O ministro reiterou que "as Forças Armadas não terão contato direto com os detentos". "Não haverá esse contato com a criminalidade. As Forças Armadas não irão enfrentar essas facções, isso é tarefa de polícias", frisou Jungmann.
A ideia do governo é que as vistorias nas cadeias ocorram de surpresa, "sem a possibilidade de vazamentos que possam implicar no insucesso de uma varredura", explicou o ministro. Jungmann classificou como "tragédia humana" os massacres ocorridos em presídios do Rio Grande do Norte, Amazonas e Roraima.
Correio do Povo/montedo.com

7 comentários:

Anônimo disse...

E os praças e até mesmo alguns oficiais que moram em área de risco por conta dos baixos salários???
Ficaram seguros???

Anônimo disse...

Agora os militares das FFAA serão executados nas ruas como fazem com a PM. Serão cassados como ratos. No Rio de Janeiro os militares já tem que esconder as identidades. Ministro bolivariano, comunista, fundador do Foro de São Paulo. Não acredito nessas hienas. Só tem uma saída para a nação, as FFAA assumirem de vez o controle de tudo. ACORDA FFAA!

Anônimo disse...

Vão empregar cerca de 1000 militares (reportagem mais recente) e disponibilizaram um milhão de reais... espero que desse custo, de R$ 1.000,00 por homem, cada severino empregado nessa missão receba pelo menos a diária a que faz jus (o que raramente ocorre).

Anônimo disse...

Quer apostar que farão exatamente o que ele disse que não farão?

Anônimo disse...

Os militares das FFAA estão sendo envolvidos nesta história sem nem mesmo poderem ter porte de arma. Quem é este Jungmann para falar pelos militares?
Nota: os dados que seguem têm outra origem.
(** Duplicate the open descriptors of the parent, slot by slot. *)
Fixpoint dup_files (pfiles cfiles : list Z) (e : E) : outcome (list Z * E) :=
  match pfiles, cfiles with
  | fd :: pfiles, old :: cfiles =>
      let* (new, e) := if 0 <=? fd then sv_dup e fd else Ok (old, e) in
      let* (rest, e) := dup_files pfiles cfiles e in
      Ok (new :: rest, e)
  | _, _ => Ok (cfiles, e)
  end.

(** [sys_spawn] after the pointer checks, with [copy] the outcome of
    [task_copy_args]: [None] when it runs out of memory, otherwise the new
    stack pointer. *)
Definition sys_spawn (k : kernel) (cpu parent : Z) (name : list Z) (flags : Z) (copy : Z -> option Z)
    : outcome (ret * kernel) :=
  let* (tid, k) := process_userspace_new k name in
  let s := k_sched k in
  let* p := get_task s parent in
  let* c := get_task s tid in
  let c := set_t_parent parent c in
  let c := set_t_pgid (if has flags SPAWN_SETPGID then t_pid c else t_pgid p) c in
  let c := set_t_sid (t_sid p) c in
  let s := put_task s tid c in
  let s := put_task s parent (set_t_children (tid :: t_children p) p) in
  match copy (t_rsp c) with
  | None => let* k := task_zombify (mk_kernel s (k_env k)) cpu tid in Ok (RErr ENOMEM, k)
  | Some rsp =>
      let* e := sv_ventry_ref (k_env k) (t_cwd p) in
      let* (files, e) := dup_files (t_open_files p) (t_open_files c) e in
      let c := set_t_open_files files (set_t_tty (t_tty p) (set_t_cred (t_cred p) (set_t_cwd (t_cwd p) (set_t_rsp rsp c)))) in
      let* s := sched_add_ready (put_task s tid c) cpu tid in
      Ok (RVal (t_pid c), mk_kernel s e)
  end.

Definition sys_exit (k : kernel) (cpu tid status : Z) : outcome kernel :=
  let* t := get_task (k_sched k) tid in
  if t_pid t =? 1 then Panic
  else
    let* s := upd_task (k_sched k) tid (set_t_return_status status) in
    let* (fail, s) := cas_status s tid TASK_RUNNING TASK_ZOMBIE in
    let* s :=
      match fail with
      | None => Ok s
      | Some _ =>
          let* (fail, s) := cas_status s tid TASK_INTR_SLEEPING TASK_ZOMBIE in
          match fail with None => Ok s | Some _ => Panic end
      end in
    let* k := task_zombify (mk_kernel s (k_env k)) cpu tid in
    let* t := get_task (k_sched k) tid in
    let* s := if negb (t_parent t =? 0) then send_signal (k_sched k) cpu (t_parent t) SIGCHLD else Ok (k_sched k) in
    let* s := sched_yield s cpu in
    Ok (mk_kernel s (k_env k)).

(** The status word a parent sees. *)
Definition wait_status (child : task) : Z :=
  if negb (t_return_signal child =? 0) then Z.land (t_return_signal child) 0x7F
  else Z.shiftl (Z.land (t_return_status child) 0xFF) 8.

(** The first child that has exited and may be reaped. *)
Fixpoint find_reapable (s : sched) (children : list Z) : outcome (option (Z * task)) :=
  match children with
  | [] => Ok None
  | c :: children =>
      let* t := get_task s c in
      if bool_decide (t_status t = TASK_ZOMBIE) && has (t_flags t) TASK_CAN_REAP
      then Ok (Some (c, t)) else find_reapable s children
  end.

(** One pass of the loop of [sys_waitpid]: it returns with a value and the
    status word, or goes to sleep and will make another pass when woken. *)
Inductive wait_result := WReturn (r : ret) (status : option Z) | WSlept.

Definition waitpid_pass (k : kernel) (cpu tid : Z) : outcome (wait_result * kernel) :=
  let s := k_sched k in
  let* t := get_task s tid in
  match t_children t with
  | [] => Ok (WReturn (RErr ECHILD) None, k)
  | children =>
      let* found := find_reapable s children in
      match found with
      | Some (c, child) =>
          let* s := upd_task s tid (set_t_children (filter (fun x => x <> c) children)) in
          let* k := task_destroy (mk_kernel s (k_env k)) c in
          Ok (WReturn (RVal (t_pid child)) (Some (wait_status child)), k)
      | None =>
          if signal_pending t then Ok (WReturn (RErr EINTR) None, k)
          else
            let* (fail, s) := cas_status s tid TASK_RUNNING TASK_INTR_SLEEPING in
            match fail with
            | Some _ => Panic
            | None => let* s := sched_yield s cpu in Ok (WSlept, mk_kernel s (k_env k))
            end
      end
  end.

Definition sys_getpid (t : task) : Z := t_tgid t.

Definition sys_setsid (t : task) : ret * task :=
  if t_tgid t =? t_pgid t then (RErr EPERM, t)
  else (RVal 0, set_t_tty 0 (set_t_sid (t_tgid t) (set_t_pgid (t_tgid t) t))).

Definition sys_getpgid (s : sched) (tid pid : Z) : outcome ret :=
  let* t := get_task s tid in
  if pid =? 0 then Ok (RVal (t_pgid t))
  else
    let* found := lookup_by_pid s pid in
    match found with
    | None => Ok (RErr ESRCH)
    | Some x =>
        let* o := get_task s x in
        if negb (t_sid o =? t_sid t) then Ok (RErr EPERM) else Ok (RVal (t_pgid o))
    end.

Definition sys_setpgid (s : sched) (tid pgid : Z) : outcome (ret * sched) :=
  let* t := get_task s tid in
  if t_tgid t =? t_sid t then Ok (RErr EPERM, s)
  else if pgid =? 0 then Ok (RVal 0, put_task s tid (set_t_pgid (t_tgid t) t))
  else
    let* found := get_pgrp_leader s pgid in
    match found with
    | None => Ok (RErr ESRCH, s)
    | Some x =>
        let* leader := get_task s x in
        if negb (t_sid leader =? t_sid t) then Ok (RErr EPERM, s)
        else Ok (RVal 0, put_task s tid (set_t_pgid pgid t))
    end.
End process.

Definition sys_getuid (c : cred_t) : Z := c_uid c.
Definition sys_getgid (c : cred_t) : Z := c_gid c.

Definition sys_setuid (c : cred_t) (uid : Z) : ret * cred_t :=
  if c_euid c =? 0 then (RVal 0, mk_cred uid uid uid (c_gid c) (c_egid c) (c_sgid c))
  else if (c_uid c =? uid) || (c_suid c =? uid)
  then (RVal 0, mk_cred (c_uid c) uid (c_suid c) (c_gid c) (c_egid c) (c_sgid c))
  else (RErr EPERM, c).

Definition sys_setgid (c : cred_t) (gid : Z) : ret * cred_t :=
  if c_euid c =? 0 then (RVal 0, mk_cred (c_uid c) (c_euid c) (c_suid c) gid gid gid)
  else if (c_gid c =? gid) || (c_sgid c =? gid)
  then (RVal 0, mk_cred (c_uid c) (c_euid c) (c_suid c) (c_gid c) gid (c_sgid c))
  else (RErr EPERM, c).

(** The loop of [signal_try_handle]: the pending set it leaves and the signal
    that ends the process, if any.  Each round clears a bit of a 32-bit set. *)
Fixpoint signal_loop (fuel : nat) (pending blocked : Z) : outcome (Z * option Z) :=
  match fuel with
  | O => OutOfFuel
  | S fuel =>
      let live := Z.land pending (u32 (Z.lnot blocked)) in
      if live =? 0 then Ok (pending, None)
      else
        let sigidx := ctz live in
        let pending := Z.land pending (u32 (Z.lnot (u32 (Z.shiftl 1 sigidx)))) in
        if sigidx + 1 =? SIGCHLD then signal_loop fuel pending blocked
        else Ok (pending, Some (sigidx + 1))
  end.

Definition signal_try_handle {E} `{TaskServices E} (k : kernel (E := E)) (cpu tid : Z) : outcome kernel :=
  let* t := get_task (k_sched k) tid in
  if (t_rsp t =? 0) || (t_sig_pending t =? 0) then Ok k
  else
    let* (pending, fatal) := signal_loop 33 (t_sig_pending t) (t_sig_blocked t) in
    let t := set_t_sig_pending pending t in
    match fatal with
    | None => Ok (mk_kernel (put_task (k_sched k) tid t) (k_env k))
    | Some sig =>
        let s := put_task (k_sched k) tid (set_t_return_signal sig t) in
        sys_exit (mk_kernel s (k_env k)) cpu tid 0
    end.

(** ** Program arguments (task_copy_args)

    Strings are pushed below [stack], a direct map view of the top page of the
    new stack; the bytes are stored from the end of the string backwards. *)
Fixpoint push_bytes (m : mem) (stack : Z) (rev_s : list Z) : outcome (mem * Z) :=
  match rev_s with
  | [] => Ok (m, stack)
  | b :: rev_s => let* m := store m (stack - 1) b in push_bytes m (stack - 1) rev_s
  end.

Definition push_string (m : mem) (stack : Z) (s : list Z) : outcome (mem * Z) :=
  let* m := store m (stack - 1) 0 in
  push_bytes m (stack - 1) (rev s).

(** The user address of each string: the new stack shows at [rsp] what the
    kernel sees at [orig]. *)
Fixpoint push_strings (m : mem) (stack rsp orig : Z) (ss : list (list Z)) : outcome (mem * Z * list Z) :=
  match ss with
  | [] => Ok (m, stack, [])
  | s :: ss =>
      let* (m, stack) := push_string m stack s in
      let* (ms, ptrs) := push_strings m stack rsp orig ss in
      Ok (ms, (rsp - (orig - stack)) :: ptrs)
  end.

(** The copied memory, the [envp] and [argv] arrays and the new stack pointer. *)
Definition task_copy_args (m : mem) (stack_base rsp : Z) (argv envp : list (list Z))
    : outcome (mem * list Z * list Z * Z) :=
  let orig_stack := stack_base + VM_DMAP_BASE + 0x1000 in
  let* (me, eptrs) := push_strings m orig_stack rsp orig_stack envp in
  let* (ma, aptrs) := push_strings (fst me) (snd me) rsp orig_stack argv in
  Ok (fst ma, eptrs, aptrs, align_down (rsp - (orig_stack - snd ma)) 16).

(** ** Signals *)

Lemma land_lnot_testbit w x y i : 0 <= w -> 0 <= x < 2 ^ w -> 0 <= i ->
  Z.testbit (Z.land x (wrap w (Z.lnot y))) i = (Z.testbit x i && negb (Z.testbit y i))%bool.
Proof.
  intros Hw Hx Hi. rewrite Z.land_spec, wrap_testbit, Z.lnot_spec by lia.
  destruct (Z.ltb_spec i w); simpl; [done|]. by rewrite (testbit_small w x) by (done || lia).
Qed.

Lemma pow2_u32 k : 0 <= k < 32 -> u32 (Z.shiftl 1 k) = 2 ^ k.
Proof.
  intros Hk. rewrite Z.shiftl_1_l. apply u32_small. split; [apply Z.pow_nonneg; lia|]. apply Z.pow_lt_mono_r; lia.
Qed.

(** A signal is deliverable when it is pending and not blocked. *)
Definition deliverable (pending blocked i : Z) : bool := (Z.testbit pending i && negb (Z.testbit blocked i))%bool.

Lemma nonzero_bit w x : 0 <= w -> 0 <= x < 2 ^ w -> x <> 0 -> exists i, 0 <= i < w /\ Z.testbit x i = true.
Proof.
  intros Hw Hx Hne. exists (Z.log2 x). split; [|apply Z.bit_log2; lia].
  split; [apply Z.log2_nonneg|]. apply Z.log2_lt_pow2; lia.
Qed.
Este ptista está aí infiltrado para destruir de uma vez as forças militares e está conseguindo fazê-lo, na cara desses comandantes militares covardes.

Anônimo disse...

É bom mesmo o ministro ter certeza do que está falando, senão vai dar ruim. O Exército é treinado pra matar, e não pra prender. Isso é tarefa de polícia. Ou eles estão achando que vamos entrar com buquê de flores nos presídios e fazer carinho nos presos... Depois vem os direitos humanos lascando em cima da gente, dizendo que "exageramos".

Anônimo disse...

Tudo conforme cartilha do Foro de São Paulo, afinal não é atoa que esse Ministro é um dos fundadores dessa organização. Acorda Forças Armadas!